Later that week the same technician was attempting to clean the interior surfaces of the top of the furnace and sprayed, as directed, the interior of the top with a water-based cleaning liquid which consisted of 91% water. He stepped around to the back of the unit to get a vacuum cleaner. While he was there, a small explosion occurred. No one was injured by the explosion. Although the furnace is located in a radiological control area, no radioactive contamination was involved.

The unknown material on the inside surfaces of the furnace top was found to be magnesium. A magnesium oxide support/spacer plate was inadvertently used during the process, and was subjected to a temperature of 1830 degrees centigrade in the presence of carbon. The magnesium oxide reacted with the carbon and generated magnesium metal. When the water-based cleaning liquid was sprayed on the magnesium, hydrogen gas was generated. The hydrogen gas subsequently was ignited by either a spark or by heat from the reaction. If the magnesium oxide support/spacer plate had not been used, then the generation of magnesium metal could not have occurred.

A sample taken the following morning was analyzed a couple of days later, and the analysis showed a definite presence of magnesium. Had this fact been determined immediately after the sample was taken, this occurrence could have been prevented. In the future, the lab is going to develop, implement, and enforce interim guidance covering "Stop Work and Restart" for work which has produced a hazardous condition. The procedure will specify when appropriate personnel should be called to respond. The guidance will also contain a requirement that the results of analytical samples be reviewed before work is allowed to restart.

Incident Date
Jan 14, 1994
  • Heating Equipment
  • Furnace
Damage and Injuries
Probable Cause
When Incident Discovered
Lessons Learned

Implementing and enforcing the laboratory's stop work and restart policy and procedures in conjunction with peer reviews for new processes and experiments should help prevent future accidents due to a lack of recognition of potential reactions and hazards. This abnormal event points out the need to call appropriate personnel when an abnormal event occurs. Safety personnel recommended all cleaning products be treated as potentially reactive mixtures.

There is no such thing as an "always safe" cleaning solvent, including water. The reactivity and safety hazards of all materials must be considered, and only materials properly evaluated for the particular process involved must be selected.
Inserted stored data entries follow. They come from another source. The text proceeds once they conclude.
(** [non_string_not_bound] on the integer 42. *)
Lemma non_string_not_bound_witness :
  is_str (VInt 42) = false
  /\ exists sql w',
       ParameterizedValueWrapper.get_sql (imports := Reference.imports) false
         (mk_wrapper (VInt 42) None) sample_kwargs
         (Some NamedParameterWrapper.init) =
       Ok (sql, w', Some NamedParameterWrapper.init).
Proof.
  split; [reflexivity|].
  apply (non_string_not_bound (imports := Reference.imports) false (VInt 42)
           None sample_kwargs NamedParameterWrapper.init).
  reflexivity.
Defined.

(** ** conversion_column_value on strings *)

Lemma digit_not_quote (c : ascii) :
  PyStr.is_digit c = true -> PyStr.is_quote c = false.
Proof.
  destruct c as [[] [] [] [] [] [] [] []]; vm_compute; congruence.
Qed.

Lemma search_date_digit (s : string) :
  Re.search_date s = true -> starts_with_digit s = true.
Proof.
  destruct s as [|c s]; [discriminate|].
  unfold Re.search_date. cbn. destruct (PyStr.is_digit c); [auto|discriminate].
Qed.

Lemma search_datetime_digit (s : string) :
  Re.search_datetime s = true -> starts_with_digit s = true.
Proof.
  destruct s as [|c s]; [discriminate|].
  unfold Re.search_datetime. cbn.
  destruct (PyStr.is_digit c); [auto|discriminate].
Qed.

Lemma search_datetime_frac_digit (s : string) :
  Re.search_datetime_frac s = true -> starts_with_digit s = true.
Proof.
  destruct s as [|c s]; [discriminate|].
  unfold Re.search_datetime_frac. cbn.
  destruct (PyStr.is_digit c); [auto|discriminate].
Qed.
(** When the orders are the numbers 1 to N, each once, the slots are
    filled with the seat types by increasing order. *)
Lemma order_seat_types_contiguous (seat_types : list SeatTypeDict) :
  st_order <$> seat_types ≡ₚ range 1 (Z.of_nat (length seat_types) + 1) →
  ∃ ordered,
    order_seat_types seat_types = Some (Some <$> ordered)
    ∧ ordered ≡ₚ seat_types
    ∧ st_order <$> ordered = range 1 (Z.of_nat (length seat_types) + 1).
Proof.
  intros Hperm. set (n := length seat_types) in *.
  assert (NoDup (st_order <$> seat_types)) as Hnd.
  { rewrite Hperm. apply NoDup_range. }
  assert (Forall (λ st, 1 ≤ st_order st ≤ Z.of_nat n) seat_types) as Hb.
  { apply Forall_forall. intros st Hst.
    assert (st_order st ∈ range 1 (Z.of_nat n + 1)) as Hin.
    { rewrite <- Hperm. apply list_elem_of_fmap. eauto. }
    apply elem_of_range in Hin. lia. }
  destruct (assign_loop seat_types (replicate n None)) as (acc & Hacc & Hlen & Hin & _).
  { by rewrite length_replicate. }
  { done. }
  rewrite length_replicate in Hlen.
  assert (∀ k, (k < n)%nat → ∃ st, st ∈ seat_types ∧ slot st = k
                                   ∧ acc !! k = Some (Some st)) as Hslot.
  { intros k Hk.
    assert (1 + Z.of_nat k ∈ st_order <$> seat_types) as Hord.
    { rewrite Hperm. apply elem_of_range. lia. }
    apply list_elem_of_fmap in Hord as (st & Hst & Hmem).
    assert (slot st = k) as <- by (unfold slot; lia).
    exists st. by repeat split; [|apply Hin]. }
  destruct (all_filled acc) as [ordered ->].
  { intros k Hk. rewrite Hlen in Hk. destruct (Hslot k Hk) as (st & _ & _ & ?). eauto. }
  rewrite length_fmap in Hlen.
  assert (∀ k st, ordered !! k = Some st → st ∈ seat_types ∧ slot st = k) as Hord.
  { intros k st Hk. pose proof (lookup_lt_Some _ _ _ Hk) as Hlt. rewrite Hlen in Hlt.
    destruct (Hslot k Hlt) as (st' & Hmem & Hs & Hk').
    rewrite list_lookup_fmap, Hk in Hk'. by injection Hk' as ->. }
  assert (st_order <$> ordered = range 1 (Z.of_nat n + 1)) as Horders.
  { apply (list_eq_same_length _ _ n); [rewrite length_range; lia|by rewrite length_fmap|].
    intros k o1 o2 Hk Ho1 Ho2.
    rewrite lookup_range in Ho2 by lia. injection Ho2 as <-.
    apply list_lookup_fmap_Some in Ho1 as (st & -> & Hst).
    destruct (Hord k st Hst) as [Hmem <-].
    apply (proj1 (Forall_forall _ _) Hb) in Hmem. unfold slot. lia. }
  exists ordered. split; [exact Hacc|]. split; [|exact Horders].
  apply NoDup_Permutation.
  - apply (NoDup_fmap_1 st_order). rewrite Horders. apply NoDup_range.
  - by apply (NoDup_fmap_1 st_order).
  - intros st. split.
    + intros [k Hk]%list_elem_of_lookup. by apply (Hord k st).
    + intros Hst. apply list_elem_of_lookup. exists (slot st).
      specialize (Hin st Hst). rewrite list_lookup_fmap in Hin.
      destruct (ordered !! slot st); by simplify_eq/=.
Qed.
(** * puzzles: the HTTP front-end of the word-game lookup service

    A shallow embedding of the two program variants of the repository and
    the properties of their request pipeline, template reloading and
    start-up sequence.

    - [Single] embeds the variant that loads one word list on every
      request (package-level [wordList] is a file path).
    - [Multiplex] embeds the variant that loads a directory of word lists
      once at start-up (package-level [words]).

    Go strings are byte sequences, modelled by [string]; [int] is [Z].
    Package-level variables, the standard logger, the calls made to the
    word data provider and the goroutines started with [go] are fields of
    an explicit [World], threaded through a state monad whose outcomes also
    cover [os.Exit] and [panic]. *)

From Stdlib Require Import ZArith List Bool Lia.
From Stdlib Require Import Strings.String Strings.Ascii.
Import ListNotations.

Local Open Scope string_scope.
Local Open Scope Z_scope.

(** ** Go values *)

(** A slice value is either [nil] or a (possibly empty) sequence; [len]
    is 0 for both, but [encoding/json] tells them apart. *)
Inductive slice (A : Type) : Type :=
| Nil
| Slice (elems : list A).
Arguments Nil {A}.
Arguments Slice {A} elems.

Definition len_slice {A : Type} (s : slice A) : Z :=
  match s with
  | Nil => 0
  | Slice l => Z.of_nat (List.length l)
  end.

Definition len (s : string) : Z := Z.of_nat (String.length s).

(** A Go [(value, error)] pair in which exactly one side is meaningful. *)
Inductive result (A : Type) : Type :=
| Ok (a : A)
| Err (msg : string).
Arguments Ok {A} a.
Arguments Err {A} msg.

(** [net/http] status codes used by the handlers. *)
Definition StatusOK : Z := 200.
Definition StatusBadRequest : Z := 400.
Definition StatusNotFound : Z := 404.
Definition StatusInternalServerError : Z := 500.

(** The double quote character. *)
Definition dquote : string := String (ascii_of_nat 34) EmptyString.

(** ** encoding/json *)

(** The bytes [encoding/json] copies unchanged when it encodes a string with
    HTML escaping on (its [htmlSafeSet]): ASCII from space on, except the
    double quote, the backslash, and the three HTML characters. *)
Definition htmlSafe (c : ascii) : bool :=
  let n := nat_of_ascii c in
  (Nat.leb 32 n && Nat.ltb n 128
   && negb (Nat.eqb n 34) && negb (Nat.eqb n 38) && negb (Nat.eqb n 60)
   && negb (Nat.eqb n 62) && negb (Nat.eqb n 92))%bool.

Fixpoint all_htmlSafe (s : string) : bool :=
  match s with
  | EmptyString => true
  | String c s' => (htmlSafe c && all_htmlSafe s')%bool
  end.

(** ** What the program takes from outside

    The host (file system, inotify, environment), the kowalski library,
    [html/template], [path/filepath] and the string encoder of
    [encoding/json] are not part of the repository.  They are an interface
    here; every theorem holds for all its implementations. *)

Record Flags : Type := mkFlags {
  wordList : string;
  templateDirectory : string;
  download : bool
}.

Class Externals : Type := {
  (** state of the host the process runs on *)
  OS : Type;
  (** [envflag.Parse]: the flag values, or an error *)
  envflag_Parse : OS -> Flags -> result Flags;
  (** the value [kowalski.LoadWords] returns, with its two lookups *)
  Words : Type;
  kowalski_LoadWords : OS -> string -> result Words;
  Words_Anagrams : Words -> string -> slice string;
  Words_Match : Words -> string -> slice string;
  (** [*template.Template] and [template.ParseFiles] *)
  Template : Type;
  template_ParseFiles : OS -> list string -> result Template;
  (** [filepath.Join] *)
  filepath_Join : list string -> string;
  (** [fsnotify.NewWatcher] and the watcher's [Add] method *)
  Watcher : Type;
  fsnotify_NewWatcher : OS -> result Watcher;
  Watcher_Add : OS -> Watcher -> string -> option string;
  (** [*kowalski.SpellChecker] of the multiplexed variant *)
  SpellChecker : Type;
  (** the JSON encoding of a Go string, quotes included *)
  json_string : string -> string;
  json_string_safe :
    forall s, all_htmlSafe s = true -> json_string s = dquote ++ s ++ dquote
}.

(** ** The world a run acts on *)

Inductive ProviderCall : Type :=
| CallLoadWords (path : string)
| CallAnagrams (input : string)
| CallMatch (input : string).

Inductive Signal : Type :=
| os_Interrupt
| os_Kill.

(** Goroutines started with [go]. *)
Inductive Task : Type :=
| TemplateReloaderTask
| ListenAndServeTask (addr : string) (patterns : list string).

(** How a piece of Go code ends: it returns a value, the process is left
    through [os.Exit], or a panic unwinds it. *)
Inductive Outcome (A : Type) : Type :=
| Done (a : A)
| Exit (code : Z)
| Panic (msg : string).
Arguments Done {A} a.
Arguments Exit {A} code.
Arguments Panic {A} msg.

Section Runtime.
Context {E : Externals}.

Record World : Type := mkWorld {
  os : OS;
  flags : Flags;                      (* the flag variables *)
  templates : option Template;        (* [templates]; [None] is nil *)
  words : list SpellChecker;          (* [words] of the multiplexed variant *)
  logged : list string;               (* standard logger, oldest first *)
  provider : list ProviderCall;       (* calls into kowalski, oldest first *)
  tasks : list Task;                  (* goroutines started, oldest first *)
  notified : list Signal              (* signals passed to signal.Notify *)
}.

Definition set_os (o : OS) (w : World) : World :=
  mkWorld o (flags w) (templates w) (words w) (logged w) (provider w)
          (tasks w) (notified w).
Definition set_flags (f : Flags) (w : World) : World :=
  mkWorld (os w) f (templates w) (words w) (logged w) (provider w)
          (tasks w) (notified w).
Definition set_templates (t : option Template) (w : World) : World :=
  mkWorld (os w) (flags w) t (words w) (logged w) (provider w)
          (tasks w) (notified w).
Definition set_words (ws : list SpellChecker) (w : World) : World :=
  mkWorld (os w) (flags w) (templates w) ws (logged w) (provider w)
          (tasks w) (notified w).
Definition add_log (line : string) (w : World) : World :=
  mkWorld (os w) (flags w) (templates w) (words w) (logged w ++ [line])
          (provider w) (tasks w) (notified w).
Definition add_call (c : ProviderCall) (w : World) : World :=
  mkWorld (os w) (flags w) (templates w) (words w) (logged w)
          (provider w ++ [c]) (tasks w) (notified w).
Definition add_task (t : Task) (w : World) : World :=
  mkWorld (os w) (flags w) (templates w) (words w) (logged w) (provider w)
          (tasks w ++ [t]) (notified w).
Definition add_notified (s : list Signal) (w : World) : World :=
  mkWorld (os w) (flags w) (templates w) (words w) (logged w) (provider w)
          (tasks w) (notified w ++ s).
(** C2 on a run whose first collector raises: the configuration has no
    [global] section, and the tasks complete in the reverse order. *)
Lemma failing_collector_is_not_fatal_witness :
  (forall l : list (string * task_run), rev l ≡ₚ l)
  /\ dict_get (results (one_key_collect (@rev _) offline no_global "example.com"))
       "subfinder" = Some ∅.
Proof.
  assert (Hp : forall l : list (string * task_run), rev l ≡ₚ l)
    by (intros l; symmetry; apply Permutation_rev).
  split; [exact Hp|].
  destruct (failing_collector_is_not_fatal (@rev _) offline no_global
              "example.com" Hp) as (_ & _ & _ & Hf & _).
  apply (Hf "subfinder"%string (run_subfinder offline no_global "example.com")
            "KeyError: 'global'"%string).
  - unfold collection_tasks. apply elem_of_app. left. left.
  - reflexivity.
Defined.

(** *** A provider without its key *)

Lemma one_key_net as_completed w cfg domain :
  run_net (one_key_collect as_completed w cfg domain)
  = concat (map (fun t => net t.2) (collection_tasks w cfg domain)).
Proof.
  unfold one_key_collect. destruct (collect _) as [[r n] l].
  destruct (any_found r); [|reflexivity].
  destruct (save_results_to_excel w r) as [[written|] l2]; reflexivity.
Qed.

Lemma collection_tasks_tagged w cfg domain name run :
  (name, run) ∈ collection_tasks w cfg domain -> tagged name (net run).
Proof.
  unfold collection_tasks. rewrite !elem_of_app. intros [H|[H|[H|H]]].
  - apply elem_of_cons in H as [[= -> ->]|H].
    + rewrite run_subfinder_offline. constructor.
    + apply list_elem_of_singleton in H as [= -> ->]. apply run_crtsh_tagged.
  - destruct (key_truthy _); [|inversion H].
    apply list_elem_of_singleton in H as [= -> ->]. apply run_securitytrails_tagged.
  - destruct (key_truthy _); [|inversion H].
    apply list_elem_of_singleton in H as [= -> ->]. apply run_zoomeye_tagged.
  - destruct (key_truthy _); [|inversion H].
    apply list_elem_of_singleton in H as [= -> ->]. apply run_shodan_tagged.
Qed.

(** Every request of a run comes from a task that was dispatched. *)
Lemma run_net_sources as_completed w cfg domain req :
  req ∈ run_net (one_key_collect as_completed w cfg domain) ->
  req_source req ∈ task_names cfg.
Proof.
  rewrite one_key_net, <- (collection_tasks_names w cfg domain).
  rewrite list_elem_of_In, in_concat. intros (reqs & Hreqs & Hreq).
  apply in_map_iff in Hreqs as ([name run] & <- & Hin).
  apply list_elem_of_In in Hin.
  pose proof (collection_tasks_tagged _ _ _ _ _ Hin) as Htag.
  unfold tagged in Htag. rewrite List.Forall_forall in Htag.
  rewrite (Htag _ Hreq). apply list_elem_of_In, in_map_iff.
  exists (name, run). split; [reflexivity | now apply list_elem_of_In].
Qed.

Lemma dict_get_absent {V} (d : dict V) k : k ∉ keys d -> dict_get d k = None.
Proof.
  unfold keys. induction d as [|[k' v] d IH]; simpl; intros Hk; [reflexivity|].
  apply not_elem_of_cons in Hk as [Hne Hk].
  apply String.eqb_neq in Hne. now rewrite Hne, IH.
Qed.

Lemma left_out_absent as_completed w cfg domain provider :
  (forall l, as_completed l ≡ₚ l) ->
  provider ∉ task_names cfg ->
  left_out provider (map fst (collection_tasks w cfg domain))
    (one_key_collect as_completed w cfg domain).
Proof.
  intros Hp Hout. unfold left_out. rewrite collection_tasks_names.
  split; [exact Hout|]. split.
  - intros req Hreq Heq. apply run_net_sources in Hreq. now rewrite Heq in Hreq.
  - rewrite one_key_results. set (tasks := collection_tasks w cfg domain).
    assert (Hm : map fst (as_completed tasks) ≡ₚ task_names cfg).
    { unfold tasks. rewrite <- (collection_tasks_names w cfg domain).
      apply Permutation_map, Hp. }
    rewrite collect_results.
    + apply dict_get_absent. rewrite keys_entries, Hm. exact Hout.
    + rewrite Hm. apply task_names_NoDup.
Qed.

(** C8.  The local-binary and the certificate-log collectors are always
    dispatched.  A keyed provider whose key is absent or empty is left out
    of the run: it is not among the tasks, no request of the run is its
    own, and it has no entry in the results, which hold one entry for each
    of the collectors that remain.  Invoked without its key, a keyed
    collector returns the empty set with an error record and sends
    nothing. *)
Theorem absent_key_excludes_collector
    (as_completed : list (string * task_run) -> list (string * task_run))
    (w : world) (cfg : config) (domain : string) :
  (forall l, as_completed l ≡ₚ l) ->
  let names := map fst (collection_tasks w cfg domain) in
  let r := one_key_collect as_completed w cfg domain in
  ("subfinder"%string ∈ names /\ "crtsh"%string ∈ names)
  /\ (key_truthy (api_key cfg securitytrails_api_key) = false ->
      left_out "securitytrails" names r)
  /\ (key_truthy (api_key cfg zoomeye_api_key) = false -> left_out "zoomeye" names r)
  /\ (key_truthy (api_key cfg shodan_api_key) = false -> left_out "shodan" names r)
  /\ keys (results r) ≡ₚ names
  /\ (forall sc, subdomain cfg = Some sc ->
      (key_truthy (securitytrails_api_key sc) = false ->
       gives_up "securitytrails" (run_securitytrails w cfg domain))
      /\ (key_truthy (zoomeye_api_key sc) = false ->
          gives_up "zoomeye" (run_zoomeye w cfg domain))
      /\ (key_truthy (shodan_api_key sc) = false ->
          gives_up "shodan" (run_shodan w cfg domain))).
Proof.
  intros Hp names r. subst names r.
  split; [|split; [|split; [|split; [|split]]]].
  - rewrite collection_tasks_names. unfold task_names. split; set_solver.
  - intros Hk. apply left_out_absent; [exact Hp|].
    unfold task_names. rewrite Hk.
    destruct (key_truthy (api_key cfg zoomeye_api_key)),
      (key_truthy (api_key cfg shodan_api_key)); set_solver.
  - intros Hk. apply left_out_absent; [exact Hp|].
    unfold task_names. rewrite Hk.
    destruct (key_truthy (api_key cfg securitytrails_api_key)),
      (key_truthy (api_key cfg shodan_api_key)); set_solver.
  - intros Hk. apply left_out_absent; [exact Hp|].
    unfold task_names. rewrite Hk.
    destruct (key_truthy (api_key cfg securitytrails_api_key)),
      (key_truthy (api_key cfg zoomeye_api_key)); set_solver.
  - exact (proj2 (one_key_keys as_completed w cfg domain Hp)).
  - intros sc Hsc. split; [|split]; intros Hk; unfold gives_up.
    + unfold run_securitytrails. now rewrite Hsc, Hk.
    + pose proof (run_zoomeye_within_turns w cfg domain) as Hrun.
      unfold run_zoomeye_within in Hrun. rewrite Hsc, Hk in Hrun.
      cbn [negb] in Hrun. now injection Hrun as <-.
    + unfold run_shodan. rewrite Hsc. unfold key_truthy in Hk.
      destruct (shodan_api_key sc) as [k|]; [|reflexivity]. now rewrite Hk.
Qed.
In the future, proposed processes and experiments need to be reviewed for potential hazards. Both a chemical engineer and chemist interviewed recognized the potential reactions and hazards when carbon and magnesium oxide or carbon and aluminum oxide are heated to above 1400° C. However, other staff members did not have the same degree of understanding of the potential reactions and hazards involved. The technician was instructed to clean the interior surface of the furnace top before the results of samples taken were analyzed because it was assumed that the support/spacer plate used during the process was an aluminum oxide plate. A peer review of proposed processes and experiments would have provided a needed potential reactions and hazards review.